What you should do: From the data below, copy exactly the lines that lie between the one holding "m with m_probes" and the one holding "intros W Hs Hh", including both, and nothing more.

[Saved entries]
-=-=-
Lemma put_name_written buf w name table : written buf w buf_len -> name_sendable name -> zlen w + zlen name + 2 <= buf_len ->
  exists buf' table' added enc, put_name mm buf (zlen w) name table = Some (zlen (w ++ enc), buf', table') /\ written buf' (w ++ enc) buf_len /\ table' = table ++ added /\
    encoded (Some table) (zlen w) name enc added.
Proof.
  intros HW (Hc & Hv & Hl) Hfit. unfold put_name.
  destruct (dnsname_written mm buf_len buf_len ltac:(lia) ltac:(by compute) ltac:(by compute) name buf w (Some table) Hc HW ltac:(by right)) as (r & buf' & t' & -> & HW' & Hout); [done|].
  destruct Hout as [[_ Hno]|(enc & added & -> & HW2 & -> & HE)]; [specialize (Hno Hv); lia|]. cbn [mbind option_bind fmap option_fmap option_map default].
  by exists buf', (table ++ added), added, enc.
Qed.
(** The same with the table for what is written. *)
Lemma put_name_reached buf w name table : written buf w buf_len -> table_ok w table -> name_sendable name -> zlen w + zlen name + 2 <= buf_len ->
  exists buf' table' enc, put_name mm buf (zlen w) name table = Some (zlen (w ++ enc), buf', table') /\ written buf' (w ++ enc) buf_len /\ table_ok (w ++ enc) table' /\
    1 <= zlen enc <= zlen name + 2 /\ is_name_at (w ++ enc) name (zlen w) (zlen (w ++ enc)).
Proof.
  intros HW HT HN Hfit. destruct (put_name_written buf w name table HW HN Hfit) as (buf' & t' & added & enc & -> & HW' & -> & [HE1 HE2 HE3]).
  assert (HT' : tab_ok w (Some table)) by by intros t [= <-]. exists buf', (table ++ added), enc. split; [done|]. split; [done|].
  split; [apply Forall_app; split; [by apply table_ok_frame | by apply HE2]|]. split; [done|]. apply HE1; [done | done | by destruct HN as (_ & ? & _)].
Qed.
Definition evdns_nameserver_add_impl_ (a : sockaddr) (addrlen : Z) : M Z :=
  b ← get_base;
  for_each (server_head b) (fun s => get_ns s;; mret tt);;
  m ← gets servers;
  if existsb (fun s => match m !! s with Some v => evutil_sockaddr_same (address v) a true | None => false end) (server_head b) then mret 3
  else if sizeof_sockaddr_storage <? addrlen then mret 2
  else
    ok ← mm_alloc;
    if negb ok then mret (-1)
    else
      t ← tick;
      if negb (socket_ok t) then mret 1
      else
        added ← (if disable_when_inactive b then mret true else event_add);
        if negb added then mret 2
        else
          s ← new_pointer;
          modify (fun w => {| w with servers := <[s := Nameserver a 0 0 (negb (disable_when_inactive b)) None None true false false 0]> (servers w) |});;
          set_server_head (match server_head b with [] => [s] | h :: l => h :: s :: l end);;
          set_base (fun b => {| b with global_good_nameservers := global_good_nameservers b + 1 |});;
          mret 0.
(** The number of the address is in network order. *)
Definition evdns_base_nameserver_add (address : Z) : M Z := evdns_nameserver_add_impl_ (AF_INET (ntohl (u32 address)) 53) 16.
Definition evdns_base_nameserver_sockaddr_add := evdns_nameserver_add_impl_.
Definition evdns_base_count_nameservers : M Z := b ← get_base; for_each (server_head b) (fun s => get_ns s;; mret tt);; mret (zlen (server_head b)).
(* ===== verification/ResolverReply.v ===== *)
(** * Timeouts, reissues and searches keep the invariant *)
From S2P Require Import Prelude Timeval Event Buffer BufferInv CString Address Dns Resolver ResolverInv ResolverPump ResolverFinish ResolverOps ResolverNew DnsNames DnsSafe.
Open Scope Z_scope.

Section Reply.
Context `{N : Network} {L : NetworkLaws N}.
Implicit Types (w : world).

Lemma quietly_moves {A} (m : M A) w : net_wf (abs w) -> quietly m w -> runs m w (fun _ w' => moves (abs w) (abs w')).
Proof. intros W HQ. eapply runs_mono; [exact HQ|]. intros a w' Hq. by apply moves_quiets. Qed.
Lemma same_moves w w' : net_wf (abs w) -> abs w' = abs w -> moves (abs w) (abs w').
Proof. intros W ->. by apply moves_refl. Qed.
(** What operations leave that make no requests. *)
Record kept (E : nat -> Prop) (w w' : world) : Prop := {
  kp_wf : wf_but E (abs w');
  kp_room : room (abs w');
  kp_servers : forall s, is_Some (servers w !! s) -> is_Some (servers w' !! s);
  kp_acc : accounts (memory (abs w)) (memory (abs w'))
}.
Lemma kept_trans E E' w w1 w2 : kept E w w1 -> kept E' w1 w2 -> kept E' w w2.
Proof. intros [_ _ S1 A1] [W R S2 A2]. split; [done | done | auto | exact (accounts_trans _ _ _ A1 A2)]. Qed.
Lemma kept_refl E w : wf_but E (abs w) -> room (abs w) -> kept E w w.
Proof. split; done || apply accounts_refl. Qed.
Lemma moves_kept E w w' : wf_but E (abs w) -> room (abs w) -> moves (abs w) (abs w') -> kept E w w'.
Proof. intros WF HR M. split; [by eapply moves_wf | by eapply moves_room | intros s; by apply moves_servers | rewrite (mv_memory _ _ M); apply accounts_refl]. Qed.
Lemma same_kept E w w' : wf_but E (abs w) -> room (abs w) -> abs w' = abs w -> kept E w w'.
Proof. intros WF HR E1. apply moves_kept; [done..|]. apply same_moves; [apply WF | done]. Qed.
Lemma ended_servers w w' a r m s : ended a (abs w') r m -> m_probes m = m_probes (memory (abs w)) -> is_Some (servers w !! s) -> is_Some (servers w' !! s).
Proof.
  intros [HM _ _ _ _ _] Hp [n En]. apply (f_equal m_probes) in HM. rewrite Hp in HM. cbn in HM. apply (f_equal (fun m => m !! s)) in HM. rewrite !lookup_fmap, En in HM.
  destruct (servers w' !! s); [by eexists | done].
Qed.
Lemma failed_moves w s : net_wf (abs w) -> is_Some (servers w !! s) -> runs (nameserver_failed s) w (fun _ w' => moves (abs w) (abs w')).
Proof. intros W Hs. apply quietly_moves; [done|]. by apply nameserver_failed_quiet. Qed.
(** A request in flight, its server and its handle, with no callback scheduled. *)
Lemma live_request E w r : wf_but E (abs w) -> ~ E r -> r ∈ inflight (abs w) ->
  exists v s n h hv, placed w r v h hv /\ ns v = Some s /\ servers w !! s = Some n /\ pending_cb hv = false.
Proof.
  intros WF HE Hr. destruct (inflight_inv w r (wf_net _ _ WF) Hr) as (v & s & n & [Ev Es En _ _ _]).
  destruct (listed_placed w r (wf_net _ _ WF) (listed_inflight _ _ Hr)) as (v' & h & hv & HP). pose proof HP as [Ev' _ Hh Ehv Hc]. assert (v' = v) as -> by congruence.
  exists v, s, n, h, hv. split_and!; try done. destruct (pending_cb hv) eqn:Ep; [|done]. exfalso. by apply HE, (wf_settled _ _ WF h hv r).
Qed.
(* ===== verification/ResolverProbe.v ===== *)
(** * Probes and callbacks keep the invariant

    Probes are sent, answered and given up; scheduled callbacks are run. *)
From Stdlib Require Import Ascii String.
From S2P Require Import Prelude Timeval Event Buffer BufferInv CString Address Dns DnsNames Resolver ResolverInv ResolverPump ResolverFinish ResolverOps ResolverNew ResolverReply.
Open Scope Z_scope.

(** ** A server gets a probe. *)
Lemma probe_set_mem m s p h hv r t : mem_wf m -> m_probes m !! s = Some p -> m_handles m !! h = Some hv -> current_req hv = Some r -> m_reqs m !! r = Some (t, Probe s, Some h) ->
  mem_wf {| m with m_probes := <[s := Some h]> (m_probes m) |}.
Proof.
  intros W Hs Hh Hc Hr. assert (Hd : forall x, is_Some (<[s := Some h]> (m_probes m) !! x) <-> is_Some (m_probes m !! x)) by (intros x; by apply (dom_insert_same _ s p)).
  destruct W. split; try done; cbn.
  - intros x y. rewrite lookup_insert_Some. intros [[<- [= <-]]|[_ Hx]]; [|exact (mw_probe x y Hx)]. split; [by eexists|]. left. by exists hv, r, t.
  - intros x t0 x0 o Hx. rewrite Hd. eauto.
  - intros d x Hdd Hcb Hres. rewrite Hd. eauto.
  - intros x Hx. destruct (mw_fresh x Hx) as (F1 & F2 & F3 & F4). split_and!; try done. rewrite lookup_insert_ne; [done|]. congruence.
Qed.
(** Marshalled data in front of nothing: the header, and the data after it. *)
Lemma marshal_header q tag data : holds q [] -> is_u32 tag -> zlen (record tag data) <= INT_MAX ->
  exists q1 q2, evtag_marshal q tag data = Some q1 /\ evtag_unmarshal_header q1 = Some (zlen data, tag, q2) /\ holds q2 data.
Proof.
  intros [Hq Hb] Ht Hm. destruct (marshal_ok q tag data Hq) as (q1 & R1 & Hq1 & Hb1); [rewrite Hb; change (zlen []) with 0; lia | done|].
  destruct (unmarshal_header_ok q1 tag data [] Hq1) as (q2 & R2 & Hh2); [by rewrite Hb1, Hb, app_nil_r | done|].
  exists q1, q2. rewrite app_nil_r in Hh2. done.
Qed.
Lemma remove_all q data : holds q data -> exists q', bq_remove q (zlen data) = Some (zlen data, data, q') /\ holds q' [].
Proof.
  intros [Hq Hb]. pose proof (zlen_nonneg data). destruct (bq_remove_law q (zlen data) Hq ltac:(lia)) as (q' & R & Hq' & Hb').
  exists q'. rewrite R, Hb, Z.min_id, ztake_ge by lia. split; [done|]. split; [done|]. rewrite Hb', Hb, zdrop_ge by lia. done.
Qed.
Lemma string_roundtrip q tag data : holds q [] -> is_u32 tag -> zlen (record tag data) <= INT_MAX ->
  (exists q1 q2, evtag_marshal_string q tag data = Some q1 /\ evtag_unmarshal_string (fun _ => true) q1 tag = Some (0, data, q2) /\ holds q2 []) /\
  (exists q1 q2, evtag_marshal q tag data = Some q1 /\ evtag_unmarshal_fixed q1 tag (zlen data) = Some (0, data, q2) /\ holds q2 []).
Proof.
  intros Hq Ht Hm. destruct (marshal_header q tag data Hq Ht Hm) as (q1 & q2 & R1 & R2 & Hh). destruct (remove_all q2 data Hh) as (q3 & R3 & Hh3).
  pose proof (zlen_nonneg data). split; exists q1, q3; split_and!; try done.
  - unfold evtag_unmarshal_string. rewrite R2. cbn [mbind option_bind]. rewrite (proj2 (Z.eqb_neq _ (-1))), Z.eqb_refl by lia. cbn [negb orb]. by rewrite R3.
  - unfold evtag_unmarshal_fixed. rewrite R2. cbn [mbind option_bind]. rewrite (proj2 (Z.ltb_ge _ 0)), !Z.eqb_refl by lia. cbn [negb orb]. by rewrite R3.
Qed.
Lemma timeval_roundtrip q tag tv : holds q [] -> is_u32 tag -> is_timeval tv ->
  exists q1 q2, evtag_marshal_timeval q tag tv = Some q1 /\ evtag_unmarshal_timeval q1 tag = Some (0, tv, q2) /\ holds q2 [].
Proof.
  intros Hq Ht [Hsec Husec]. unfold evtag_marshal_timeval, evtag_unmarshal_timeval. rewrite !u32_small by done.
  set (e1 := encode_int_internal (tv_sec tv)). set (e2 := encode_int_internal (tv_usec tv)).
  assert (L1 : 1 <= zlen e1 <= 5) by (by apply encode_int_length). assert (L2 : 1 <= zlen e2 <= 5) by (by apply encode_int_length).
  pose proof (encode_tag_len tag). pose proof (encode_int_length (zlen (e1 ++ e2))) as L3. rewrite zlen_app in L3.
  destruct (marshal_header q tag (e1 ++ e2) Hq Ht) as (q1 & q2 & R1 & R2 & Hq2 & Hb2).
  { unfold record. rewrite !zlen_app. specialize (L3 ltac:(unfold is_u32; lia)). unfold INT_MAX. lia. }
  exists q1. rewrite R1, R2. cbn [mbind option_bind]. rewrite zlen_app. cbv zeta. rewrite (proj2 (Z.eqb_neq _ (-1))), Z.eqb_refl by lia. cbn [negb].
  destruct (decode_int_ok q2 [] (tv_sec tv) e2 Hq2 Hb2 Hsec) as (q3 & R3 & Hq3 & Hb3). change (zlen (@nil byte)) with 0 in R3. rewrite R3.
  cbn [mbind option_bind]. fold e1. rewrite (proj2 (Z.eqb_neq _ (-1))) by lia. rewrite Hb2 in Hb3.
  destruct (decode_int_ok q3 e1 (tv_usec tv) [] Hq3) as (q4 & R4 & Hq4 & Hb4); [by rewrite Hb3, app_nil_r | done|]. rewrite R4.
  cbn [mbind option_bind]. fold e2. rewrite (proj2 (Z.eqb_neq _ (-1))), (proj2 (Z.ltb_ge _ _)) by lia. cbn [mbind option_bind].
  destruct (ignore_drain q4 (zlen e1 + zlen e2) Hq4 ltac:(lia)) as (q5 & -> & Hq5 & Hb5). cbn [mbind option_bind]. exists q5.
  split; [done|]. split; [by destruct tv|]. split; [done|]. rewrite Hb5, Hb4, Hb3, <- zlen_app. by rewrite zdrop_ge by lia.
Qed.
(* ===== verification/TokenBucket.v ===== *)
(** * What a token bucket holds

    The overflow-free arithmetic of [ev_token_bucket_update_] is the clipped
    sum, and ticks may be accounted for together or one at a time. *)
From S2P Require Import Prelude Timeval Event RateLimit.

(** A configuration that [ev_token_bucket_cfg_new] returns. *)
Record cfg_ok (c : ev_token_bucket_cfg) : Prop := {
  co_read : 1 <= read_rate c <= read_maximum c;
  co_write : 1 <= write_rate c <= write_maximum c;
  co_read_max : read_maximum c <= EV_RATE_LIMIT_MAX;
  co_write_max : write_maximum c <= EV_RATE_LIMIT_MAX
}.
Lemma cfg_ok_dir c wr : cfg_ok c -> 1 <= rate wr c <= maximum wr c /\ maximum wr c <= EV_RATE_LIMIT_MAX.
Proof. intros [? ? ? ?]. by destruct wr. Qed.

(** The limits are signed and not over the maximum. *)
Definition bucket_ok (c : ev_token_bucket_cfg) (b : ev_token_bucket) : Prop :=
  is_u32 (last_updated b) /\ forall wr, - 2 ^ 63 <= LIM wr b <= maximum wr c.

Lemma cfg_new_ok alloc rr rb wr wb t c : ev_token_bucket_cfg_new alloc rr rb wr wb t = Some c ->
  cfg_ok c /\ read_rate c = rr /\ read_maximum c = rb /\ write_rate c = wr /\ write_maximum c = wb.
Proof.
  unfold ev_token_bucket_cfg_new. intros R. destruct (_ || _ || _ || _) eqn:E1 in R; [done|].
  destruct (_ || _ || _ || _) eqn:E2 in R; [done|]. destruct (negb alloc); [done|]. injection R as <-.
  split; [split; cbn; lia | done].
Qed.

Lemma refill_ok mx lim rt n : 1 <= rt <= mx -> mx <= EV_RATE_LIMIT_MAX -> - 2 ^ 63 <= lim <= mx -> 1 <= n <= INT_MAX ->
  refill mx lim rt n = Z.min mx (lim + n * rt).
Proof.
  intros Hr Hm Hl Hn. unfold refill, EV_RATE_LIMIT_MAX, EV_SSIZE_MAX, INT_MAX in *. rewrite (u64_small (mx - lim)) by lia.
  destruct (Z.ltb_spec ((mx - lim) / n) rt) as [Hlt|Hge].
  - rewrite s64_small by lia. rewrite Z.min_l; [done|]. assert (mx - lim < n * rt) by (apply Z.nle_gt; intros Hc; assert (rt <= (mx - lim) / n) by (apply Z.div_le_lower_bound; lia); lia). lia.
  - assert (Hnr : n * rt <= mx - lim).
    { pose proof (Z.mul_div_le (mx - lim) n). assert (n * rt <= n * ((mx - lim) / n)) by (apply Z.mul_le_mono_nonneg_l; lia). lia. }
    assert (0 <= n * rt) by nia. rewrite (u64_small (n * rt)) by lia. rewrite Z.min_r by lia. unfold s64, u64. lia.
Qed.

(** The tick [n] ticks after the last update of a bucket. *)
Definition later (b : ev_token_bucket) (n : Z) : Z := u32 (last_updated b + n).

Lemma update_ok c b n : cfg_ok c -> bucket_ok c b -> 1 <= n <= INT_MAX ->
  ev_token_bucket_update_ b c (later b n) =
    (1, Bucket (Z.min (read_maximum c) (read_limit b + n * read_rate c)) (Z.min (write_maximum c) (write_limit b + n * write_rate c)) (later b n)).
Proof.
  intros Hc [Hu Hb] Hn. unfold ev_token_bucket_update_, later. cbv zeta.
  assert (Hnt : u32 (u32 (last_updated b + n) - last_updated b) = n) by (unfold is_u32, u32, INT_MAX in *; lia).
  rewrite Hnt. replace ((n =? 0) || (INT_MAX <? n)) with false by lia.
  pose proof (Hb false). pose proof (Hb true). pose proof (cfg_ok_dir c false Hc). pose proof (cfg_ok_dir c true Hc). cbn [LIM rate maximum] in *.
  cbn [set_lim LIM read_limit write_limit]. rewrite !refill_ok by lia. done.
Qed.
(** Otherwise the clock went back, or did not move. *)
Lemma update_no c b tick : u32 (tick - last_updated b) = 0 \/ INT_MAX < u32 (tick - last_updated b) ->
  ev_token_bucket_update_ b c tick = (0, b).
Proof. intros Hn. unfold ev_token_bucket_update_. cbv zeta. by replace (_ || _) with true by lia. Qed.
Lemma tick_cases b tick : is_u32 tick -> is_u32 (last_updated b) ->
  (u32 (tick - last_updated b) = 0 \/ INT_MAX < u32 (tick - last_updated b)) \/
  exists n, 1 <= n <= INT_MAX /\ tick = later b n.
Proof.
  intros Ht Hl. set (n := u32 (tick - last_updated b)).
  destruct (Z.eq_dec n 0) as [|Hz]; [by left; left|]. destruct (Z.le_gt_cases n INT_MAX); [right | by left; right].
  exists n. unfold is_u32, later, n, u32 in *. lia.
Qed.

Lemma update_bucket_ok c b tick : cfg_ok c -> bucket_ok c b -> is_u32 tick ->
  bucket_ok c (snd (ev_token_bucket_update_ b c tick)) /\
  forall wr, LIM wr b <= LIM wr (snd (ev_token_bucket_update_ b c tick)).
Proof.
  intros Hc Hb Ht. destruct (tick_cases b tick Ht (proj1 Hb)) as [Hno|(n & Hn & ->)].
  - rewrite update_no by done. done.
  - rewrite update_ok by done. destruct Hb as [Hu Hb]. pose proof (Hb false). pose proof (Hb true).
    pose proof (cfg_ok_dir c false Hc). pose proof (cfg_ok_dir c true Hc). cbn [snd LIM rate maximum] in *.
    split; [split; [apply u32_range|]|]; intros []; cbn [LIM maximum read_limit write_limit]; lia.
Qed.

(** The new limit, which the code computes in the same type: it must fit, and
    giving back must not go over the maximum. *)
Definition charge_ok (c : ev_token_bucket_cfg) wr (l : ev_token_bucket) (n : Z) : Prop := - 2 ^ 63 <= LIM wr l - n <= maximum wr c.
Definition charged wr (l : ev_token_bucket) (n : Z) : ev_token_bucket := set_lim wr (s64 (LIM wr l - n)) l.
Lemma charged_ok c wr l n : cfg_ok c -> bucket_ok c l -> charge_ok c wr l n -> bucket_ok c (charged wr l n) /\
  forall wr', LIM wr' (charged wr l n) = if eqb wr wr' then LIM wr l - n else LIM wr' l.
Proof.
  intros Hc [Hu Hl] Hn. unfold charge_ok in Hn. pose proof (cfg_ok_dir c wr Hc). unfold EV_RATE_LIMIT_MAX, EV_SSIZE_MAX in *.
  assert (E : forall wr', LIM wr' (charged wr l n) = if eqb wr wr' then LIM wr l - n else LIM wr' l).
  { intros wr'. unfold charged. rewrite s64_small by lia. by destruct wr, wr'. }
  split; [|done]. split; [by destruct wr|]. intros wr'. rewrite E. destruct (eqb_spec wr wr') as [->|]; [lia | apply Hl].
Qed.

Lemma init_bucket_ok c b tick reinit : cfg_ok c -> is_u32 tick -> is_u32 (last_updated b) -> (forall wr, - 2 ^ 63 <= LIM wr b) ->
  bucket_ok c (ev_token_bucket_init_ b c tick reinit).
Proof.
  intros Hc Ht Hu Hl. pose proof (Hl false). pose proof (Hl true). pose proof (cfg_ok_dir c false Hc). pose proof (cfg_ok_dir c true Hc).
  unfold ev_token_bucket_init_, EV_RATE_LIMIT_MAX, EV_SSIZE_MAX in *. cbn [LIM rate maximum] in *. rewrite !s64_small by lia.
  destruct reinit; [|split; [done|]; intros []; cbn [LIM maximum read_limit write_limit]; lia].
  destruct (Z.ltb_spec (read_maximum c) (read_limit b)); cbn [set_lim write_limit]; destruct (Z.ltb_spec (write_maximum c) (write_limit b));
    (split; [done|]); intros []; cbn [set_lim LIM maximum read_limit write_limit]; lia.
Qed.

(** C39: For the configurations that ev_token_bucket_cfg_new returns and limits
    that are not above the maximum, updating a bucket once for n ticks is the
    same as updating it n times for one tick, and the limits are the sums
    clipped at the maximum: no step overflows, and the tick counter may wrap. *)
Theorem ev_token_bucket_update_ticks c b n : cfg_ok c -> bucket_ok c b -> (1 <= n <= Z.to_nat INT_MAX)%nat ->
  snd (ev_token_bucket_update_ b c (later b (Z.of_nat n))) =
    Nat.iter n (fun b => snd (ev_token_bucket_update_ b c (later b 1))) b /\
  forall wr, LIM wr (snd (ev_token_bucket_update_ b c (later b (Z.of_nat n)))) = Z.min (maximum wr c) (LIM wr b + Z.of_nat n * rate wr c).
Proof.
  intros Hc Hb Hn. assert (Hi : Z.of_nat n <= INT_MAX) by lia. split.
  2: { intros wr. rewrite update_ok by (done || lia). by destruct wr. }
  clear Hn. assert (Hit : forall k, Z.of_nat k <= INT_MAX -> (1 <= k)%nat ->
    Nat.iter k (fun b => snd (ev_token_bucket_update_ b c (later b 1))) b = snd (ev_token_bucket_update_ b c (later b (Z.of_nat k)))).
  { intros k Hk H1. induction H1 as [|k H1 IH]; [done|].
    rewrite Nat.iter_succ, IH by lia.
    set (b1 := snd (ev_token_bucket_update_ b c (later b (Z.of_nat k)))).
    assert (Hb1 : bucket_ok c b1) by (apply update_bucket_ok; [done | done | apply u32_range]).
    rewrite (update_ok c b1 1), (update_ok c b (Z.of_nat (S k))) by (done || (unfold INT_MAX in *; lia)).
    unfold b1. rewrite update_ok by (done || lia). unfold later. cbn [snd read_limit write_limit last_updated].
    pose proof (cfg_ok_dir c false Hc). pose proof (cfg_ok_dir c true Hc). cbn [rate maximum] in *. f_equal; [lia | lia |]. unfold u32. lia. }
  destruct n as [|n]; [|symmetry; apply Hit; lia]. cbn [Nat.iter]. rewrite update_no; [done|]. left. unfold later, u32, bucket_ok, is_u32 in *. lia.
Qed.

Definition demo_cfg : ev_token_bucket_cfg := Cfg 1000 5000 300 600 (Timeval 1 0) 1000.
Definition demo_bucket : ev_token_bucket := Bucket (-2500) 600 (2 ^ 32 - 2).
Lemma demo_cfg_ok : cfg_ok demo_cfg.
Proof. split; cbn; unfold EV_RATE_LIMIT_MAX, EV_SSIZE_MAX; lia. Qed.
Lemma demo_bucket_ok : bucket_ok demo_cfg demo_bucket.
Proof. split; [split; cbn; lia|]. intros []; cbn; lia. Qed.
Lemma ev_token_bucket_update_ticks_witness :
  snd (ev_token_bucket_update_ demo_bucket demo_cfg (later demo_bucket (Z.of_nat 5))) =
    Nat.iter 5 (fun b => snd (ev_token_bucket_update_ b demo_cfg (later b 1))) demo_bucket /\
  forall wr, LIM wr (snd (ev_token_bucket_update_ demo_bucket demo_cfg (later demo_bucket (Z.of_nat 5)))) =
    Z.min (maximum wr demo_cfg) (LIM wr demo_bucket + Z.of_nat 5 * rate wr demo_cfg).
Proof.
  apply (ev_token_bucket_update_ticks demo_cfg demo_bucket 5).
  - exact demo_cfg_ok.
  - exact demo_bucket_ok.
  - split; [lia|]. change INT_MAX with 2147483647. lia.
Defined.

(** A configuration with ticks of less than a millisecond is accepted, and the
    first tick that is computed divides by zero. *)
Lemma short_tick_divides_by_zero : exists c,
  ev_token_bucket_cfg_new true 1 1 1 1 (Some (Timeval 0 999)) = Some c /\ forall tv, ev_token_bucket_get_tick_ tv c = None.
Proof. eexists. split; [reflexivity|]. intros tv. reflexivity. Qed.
-=-=-
Response to the task:
  mem_wf {| m with m_probes := <[s := Some h]> (m_probes m) |}.
Proof.
  intros W Hs Hh Hc Hr. assert (Hd : forall x, is_Some (<[s := Some h]> (m_probes m) !! x) <-> is_Some (m_probes m !! x)) by (intros x; by apply (dom_insert_same _ s p)).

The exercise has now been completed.